> **Task requirements**
What you return must be every line below that includes the word "Import".

> **Input for this task**
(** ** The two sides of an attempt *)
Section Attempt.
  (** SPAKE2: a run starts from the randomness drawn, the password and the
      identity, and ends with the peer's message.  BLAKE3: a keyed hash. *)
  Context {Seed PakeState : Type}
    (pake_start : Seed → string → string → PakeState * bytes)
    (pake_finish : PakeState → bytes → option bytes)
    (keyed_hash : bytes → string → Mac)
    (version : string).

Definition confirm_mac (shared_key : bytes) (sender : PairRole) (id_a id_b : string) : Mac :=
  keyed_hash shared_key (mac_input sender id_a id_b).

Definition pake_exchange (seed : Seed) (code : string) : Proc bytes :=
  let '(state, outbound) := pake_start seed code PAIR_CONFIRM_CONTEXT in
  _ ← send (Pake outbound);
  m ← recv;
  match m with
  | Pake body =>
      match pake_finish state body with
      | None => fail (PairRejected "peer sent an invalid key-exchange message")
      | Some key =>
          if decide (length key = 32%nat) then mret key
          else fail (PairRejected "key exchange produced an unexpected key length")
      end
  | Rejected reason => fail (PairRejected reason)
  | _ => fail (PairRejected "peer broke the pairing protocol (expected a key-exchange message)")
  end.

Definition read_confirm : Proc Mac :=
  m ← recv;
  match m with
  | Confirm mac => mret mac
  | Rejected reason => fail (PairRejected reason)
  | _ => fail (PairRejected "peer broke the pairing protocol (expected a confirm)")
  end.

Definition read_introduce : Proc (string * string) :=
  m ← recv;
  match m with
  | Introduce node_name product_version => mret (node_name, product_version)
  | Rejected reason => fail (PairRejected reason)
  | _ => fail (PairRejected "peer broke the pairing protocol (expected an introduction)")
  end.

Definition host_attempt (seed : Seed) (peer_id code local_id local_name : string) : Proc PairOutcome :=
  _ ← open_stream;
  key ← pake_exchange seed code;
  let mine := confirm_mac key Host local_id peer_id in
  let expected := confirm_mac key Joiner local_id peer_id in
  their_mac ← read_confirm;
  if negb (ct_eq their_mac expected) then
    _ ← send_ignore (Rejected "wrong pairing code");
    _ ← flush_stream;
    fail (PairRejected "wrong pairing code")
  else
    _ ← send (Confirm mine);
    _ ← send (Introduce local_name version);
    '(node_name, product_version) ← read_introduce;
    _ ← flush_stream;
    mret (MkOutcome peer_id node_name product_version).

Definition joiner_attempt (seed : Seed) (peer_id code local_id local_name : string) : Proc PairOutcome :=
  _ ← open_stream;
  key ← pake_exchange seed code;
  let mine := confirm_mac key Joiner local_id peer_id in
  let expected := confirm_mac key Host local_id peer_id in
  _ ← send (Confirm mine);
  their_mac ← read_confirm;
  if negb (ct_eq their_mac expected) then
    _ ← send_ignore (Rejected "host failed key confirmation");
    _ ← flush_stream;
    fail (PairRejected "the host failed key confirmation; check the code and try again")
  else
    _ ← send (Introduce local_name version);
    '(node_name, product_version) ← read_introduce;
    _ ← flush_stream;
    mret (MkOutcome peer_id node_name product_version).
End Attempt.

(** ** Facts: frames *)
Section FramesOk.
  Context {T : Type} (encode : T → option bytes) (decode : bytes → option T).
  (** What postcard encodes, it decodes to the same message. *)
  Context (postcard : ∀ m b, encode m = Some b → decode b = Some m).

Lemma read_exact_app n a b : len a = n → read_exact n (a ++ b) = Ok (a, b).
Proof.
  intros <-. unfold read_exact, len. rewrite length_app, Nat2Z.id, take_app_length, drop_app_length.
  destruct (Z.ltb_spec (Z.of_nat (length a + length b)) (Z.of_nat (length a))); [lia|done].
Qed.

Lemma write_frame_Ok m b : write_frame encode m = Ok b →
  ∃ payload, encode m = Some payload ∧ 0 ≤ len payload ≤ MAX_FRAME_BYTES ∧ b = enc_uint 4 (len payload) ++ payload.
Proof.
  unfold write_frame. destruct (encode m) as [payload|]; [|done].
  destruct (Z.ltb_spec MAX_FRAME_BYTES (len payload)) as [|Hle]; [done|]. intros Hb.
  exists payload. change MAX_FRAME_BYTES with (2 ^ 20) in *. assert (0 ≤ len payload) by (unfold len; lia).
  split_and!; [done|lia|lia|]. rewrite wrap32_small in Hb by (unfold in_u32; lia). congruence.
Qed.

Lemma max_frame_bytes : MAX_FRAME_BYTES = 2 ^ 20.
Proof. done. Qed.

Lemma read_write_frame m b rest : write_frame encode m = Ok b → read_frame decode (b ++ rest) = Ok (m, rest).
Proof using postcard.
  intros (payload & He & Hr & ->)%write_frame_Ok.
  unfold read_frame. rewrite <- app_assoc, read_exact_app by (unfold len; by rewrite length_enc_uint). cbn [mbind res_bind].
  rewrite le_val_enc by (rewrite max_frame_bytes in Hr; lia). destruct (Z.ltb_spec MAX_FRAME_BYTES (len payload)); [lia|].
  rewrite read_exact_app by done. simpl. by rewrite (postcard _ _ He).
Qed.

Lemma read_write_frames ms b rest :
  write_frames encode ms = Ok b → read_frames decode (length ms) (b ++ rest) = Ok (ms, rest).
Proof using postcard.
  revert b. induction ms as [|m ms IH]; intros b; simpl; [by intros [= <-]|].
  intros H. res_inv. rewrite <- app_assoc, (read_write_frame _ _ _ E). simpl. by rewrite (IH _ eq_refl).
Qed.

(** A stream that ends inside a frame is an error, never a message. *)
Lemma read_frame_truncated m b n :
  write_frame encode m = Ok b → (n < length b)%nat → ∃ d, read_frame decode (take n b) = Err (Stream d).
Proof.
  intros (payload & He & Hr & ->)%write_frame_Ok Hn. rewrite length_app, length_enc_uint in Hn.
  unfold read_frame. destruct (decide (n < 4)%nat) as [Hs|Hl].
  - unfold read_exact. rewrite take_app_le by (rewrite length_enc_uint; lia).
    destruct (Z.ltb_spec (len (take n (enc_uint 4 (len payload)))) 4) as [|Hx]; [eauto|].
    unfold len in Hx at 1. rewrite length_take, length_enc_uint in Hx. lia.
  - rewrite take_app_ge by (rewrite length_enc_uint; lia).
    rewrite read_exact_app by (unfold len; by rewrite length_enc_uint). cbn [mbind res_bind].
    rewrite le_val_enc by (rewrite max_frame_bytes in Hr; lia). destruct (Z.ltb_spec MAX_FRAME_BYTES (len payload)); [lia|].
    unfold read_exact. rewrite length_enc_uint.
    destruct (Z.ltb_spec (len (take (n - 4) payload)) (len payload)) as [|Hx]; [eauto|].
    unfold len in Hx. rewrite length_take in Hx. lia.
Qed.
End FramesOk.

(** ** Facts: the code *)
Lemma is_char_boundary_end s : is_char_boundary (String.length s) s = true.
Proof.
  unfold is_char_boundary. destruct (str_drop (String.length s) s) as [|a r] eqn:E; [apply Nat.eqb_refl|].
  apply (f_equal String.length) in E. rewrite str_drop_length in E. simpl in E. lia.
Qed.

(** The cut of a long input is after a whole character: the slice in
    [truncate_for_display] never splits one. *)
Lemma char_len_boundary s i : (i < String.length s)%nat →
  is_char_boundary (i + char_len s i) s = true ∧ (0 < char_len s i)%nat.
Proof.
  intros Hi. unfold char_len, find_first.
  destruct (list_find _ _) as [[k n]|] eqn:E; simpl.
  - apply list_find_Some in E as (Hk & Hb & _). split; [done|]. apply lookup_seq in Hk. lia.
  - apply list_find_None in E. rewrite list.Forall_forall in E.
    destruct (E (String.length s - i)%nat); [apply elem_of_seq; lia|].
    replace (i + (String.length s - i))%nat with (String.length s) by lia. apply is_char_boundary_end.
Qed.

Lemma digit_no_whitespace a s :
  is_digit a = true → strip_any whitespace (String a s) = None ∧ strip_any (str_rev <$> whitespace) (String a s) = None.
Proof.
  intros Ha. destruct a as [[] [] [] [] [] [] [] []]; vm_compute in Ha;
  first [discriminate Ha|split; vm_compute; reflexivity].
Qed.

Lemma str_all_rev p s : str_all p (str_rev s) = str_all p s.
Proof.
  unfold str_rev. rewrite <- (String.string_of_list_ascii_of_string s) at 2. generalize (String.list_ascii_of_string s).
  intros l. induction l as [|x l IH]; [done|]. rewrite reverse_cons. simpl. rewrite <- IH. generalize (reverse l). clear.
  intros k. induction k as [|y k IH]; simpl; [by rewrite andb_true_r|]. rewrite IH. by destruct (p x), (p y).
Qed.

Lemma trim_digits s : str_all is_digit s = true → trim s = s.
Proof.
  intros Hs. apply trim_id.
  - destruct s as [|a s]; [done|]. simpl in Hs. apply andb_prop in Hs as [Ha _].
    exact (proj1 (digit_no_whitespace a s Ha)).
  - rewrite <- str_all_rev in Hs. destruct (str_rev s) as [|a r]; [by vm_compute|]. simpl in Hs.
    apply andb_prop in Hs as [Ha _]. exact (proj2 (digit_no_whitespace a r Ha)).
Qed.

* * *

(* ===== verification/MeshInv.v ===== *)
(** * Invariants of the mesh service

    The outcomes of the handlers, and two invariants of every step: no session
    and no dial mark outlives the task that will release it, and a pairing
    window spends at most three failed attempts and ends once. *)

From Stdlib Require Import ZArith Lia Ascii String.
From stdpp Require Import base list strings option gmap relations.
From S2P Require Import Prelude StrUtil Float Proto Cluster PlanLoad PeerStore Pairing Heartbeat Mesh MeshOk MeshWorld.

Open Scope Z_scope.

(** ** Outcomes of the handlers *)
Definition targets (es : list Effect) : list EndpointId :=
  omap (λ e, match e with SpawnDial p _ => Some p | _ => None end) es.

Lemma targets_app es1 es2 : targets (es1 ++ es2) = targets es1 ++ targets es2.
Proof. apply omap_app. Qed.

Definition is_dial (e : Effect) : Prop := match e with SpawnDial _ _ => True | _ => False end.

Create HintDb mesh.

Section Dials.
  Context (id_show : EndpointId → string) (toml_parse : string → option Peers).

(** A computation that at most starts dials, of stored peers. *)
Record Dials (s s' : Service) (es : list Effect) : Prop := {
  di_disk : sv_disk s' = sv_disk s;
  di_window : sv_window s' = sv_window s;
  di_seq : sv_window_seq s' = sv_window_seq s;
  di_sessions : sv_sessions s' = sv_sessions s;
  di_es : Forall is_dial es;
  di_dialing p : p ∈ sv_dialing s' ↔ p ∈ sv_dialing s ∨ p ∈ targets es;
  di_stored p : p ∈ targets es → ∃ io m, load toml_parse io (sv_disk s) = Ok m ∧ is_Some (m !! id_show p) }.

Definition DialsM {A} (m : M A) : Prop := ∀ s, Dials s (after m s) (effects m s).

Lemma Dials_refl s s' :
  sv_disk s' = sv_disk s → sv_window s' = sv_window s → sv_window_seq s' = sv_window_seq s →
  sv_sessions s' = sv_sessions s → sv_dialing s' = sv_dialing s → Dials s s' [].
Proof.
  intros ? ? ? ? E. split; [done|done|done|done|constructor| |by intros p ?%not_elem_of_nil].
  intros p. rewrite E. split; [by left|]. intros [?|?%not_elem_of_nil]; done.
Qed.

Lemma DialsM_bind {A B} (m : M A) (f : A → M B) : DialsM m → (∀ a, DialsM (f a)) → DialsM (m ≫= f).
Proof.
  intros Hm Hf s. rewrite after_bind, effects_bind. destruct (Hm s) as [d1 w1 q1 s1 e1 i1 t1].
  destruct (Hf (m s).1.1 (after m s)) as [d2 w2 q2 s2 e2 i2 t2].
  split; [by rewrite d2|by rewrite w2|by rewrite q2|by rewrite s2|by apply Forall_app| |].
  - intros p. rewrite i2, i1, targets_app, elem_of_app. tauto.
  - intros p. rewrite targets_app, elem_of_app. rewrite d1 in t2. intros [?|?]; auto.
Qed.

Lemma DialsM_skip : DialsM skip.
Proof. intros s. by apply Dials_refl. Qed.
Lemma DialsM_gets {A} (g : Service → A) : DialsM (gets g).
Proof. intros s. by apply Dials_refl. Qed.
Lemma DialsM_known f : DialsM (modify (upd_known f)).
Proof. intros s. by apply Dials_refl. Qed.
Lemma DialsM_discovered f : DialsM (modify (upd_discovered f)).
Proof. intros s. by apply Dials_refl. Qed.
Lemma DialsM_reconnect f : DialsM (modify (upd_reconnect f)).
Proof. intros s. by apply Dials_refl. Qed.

> **Solution**
From Stdlib Require Import ZArith Lia Ascii String.
From stdpp Require Import base list strings option gmap relations.
From S2P Require Import Prelude StrUtil Float Proto Cluster PlanLoad PeerStore Pairing Heartbeat Mesh MeshOk MeshWorld.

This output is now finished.